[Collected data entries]
★ ★ ★ ★ ★ ★ ★

Lemma pow10_mono a b : a <= b -> 10 ^ a <= 10 ^ b.
Proof. intros. apply Z.pow_le_mono_r; lia. Qed.

Lemma pow10_digit_cap k : k <= 800 -> 10 ^ k <= digit_cap.
Proof. apply pow10_mono. Qed.

Definition ratio_num (v x : Z) : Z := v * 10 ^ Z.max 0 x.
Definition ratio_den (x : Z) : Z := 10 ^ Z.max 0 (- x).

Lemma DecimalToDouble_nearest digits v x negative :
  represents digits v -> 0 < v < digit_cap -> - max_power <= x -> (0 <= x -> v * 10 ^ x < capacity) ->
  ~ half_smallest (ratio_num v x) (ratio_den x) ->
  DecimalToDouble digits x false negative = sign_bits negative + nearest_double (ratio_num v x) (ratio_den x).
Proof.
  intros H Hv Hx Hc Hh. unfold DecimalToDouble. rewrite (represents_IsZero digits v H).
  destruct (Z.eqb_spec v 0); [lia|]. rewrite Z.geb_leb. unfold ratio_num, ratio_den in *.
  destruct (Z.leb_spec 0 x) as [Hx0|Hx0].
  - rewrite Z.max_r, Z.max_l, Z.pow_0_r in * by lia.
    apply (AssembleDouble_nearest _ _ _ 0 (v * 10 ^ x)); [|split|done].
    + apply mul_pow10_represents; [done|lia|lia|auto].
    + nia.
    + lia.
    + lia.
    + by rewrite Z.pow_0_r, Z.mul_1_r, Z.div_1_r.
    + pose proof (Z.pow_pos_nonneg 10 x ltac:(lia) Hx0). nia.
    + by rewrite Z.mod_1_r.
    + done.
  - rewrite Z.max_l, Z.max_r, Z.pow_0_r, Z.mul_1_r in * by lia.
    destruct (scale_shift_ok (- x) ltac:(unfold max_power in *; lia)) as [Hs1 Hs2]. set (sh := scale_shift (- x)) in *.
    pose proof (pow2_pos sh ltac:(lia)). assert (Hd : 0 < 10 ^ (- x)) by (apply Z.pow_pos_nonneg; lia).
    assert (Hr : represents (ShiftLeft digits sh) (v * 2 ^ sh)).
    { apply ShiftLeft_represents; [done|lia|]. eapply Z.le_lt_trans; [|apply digit_cap_capacity].
      apply Z.mul_le_mono_nonneg; [lia..|]. apply Z.pow_le_mono_r; lia. }
    pose proof (div_pow10_represents (S (Z.to_nat (- x))) _ _ (- x) false Hr ltac:(lia)) as Hdv.
    destruct (div_pow10 _ _ _ _) as [q st]. destruct Hdv as [Hq Hst].
    apply (AssembleDouble_nearest _ _ _ _ _ _ _ Hq); [|done].
    assert (2 ^ 53 <= v * 2 ^ sh / 10 ^ (- x)) by (apply Z.div_le_lower_bound; nia).
    split; try (lia || done).
Qed.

★ ★ ★ ★ ★ ★ ★

#### YOUR INSTRUCTIONS:
Every line above that includes the word "digits" must appear in the answer.

#### ANSWER AREA:
Lemma DecimalToDouble_nearest digits v x negative :
  represents digits v -> 0 < v < digit_cap -> - max_power <= x -> (0 <= x -> v * 10 ^ x < capacity) ->
  DecimalToDouble digits x false negative = sign_bits negative + nearest_double (ratio_num v x) (ratio_den x).
  intros H Hv Hx Hc Hh. unfold DecimalToDouble. rewrite (represents_IsZero digits v H).
    assert (Hr : represents (ShiftLeft digits sh) (v * 2 ^ sh)).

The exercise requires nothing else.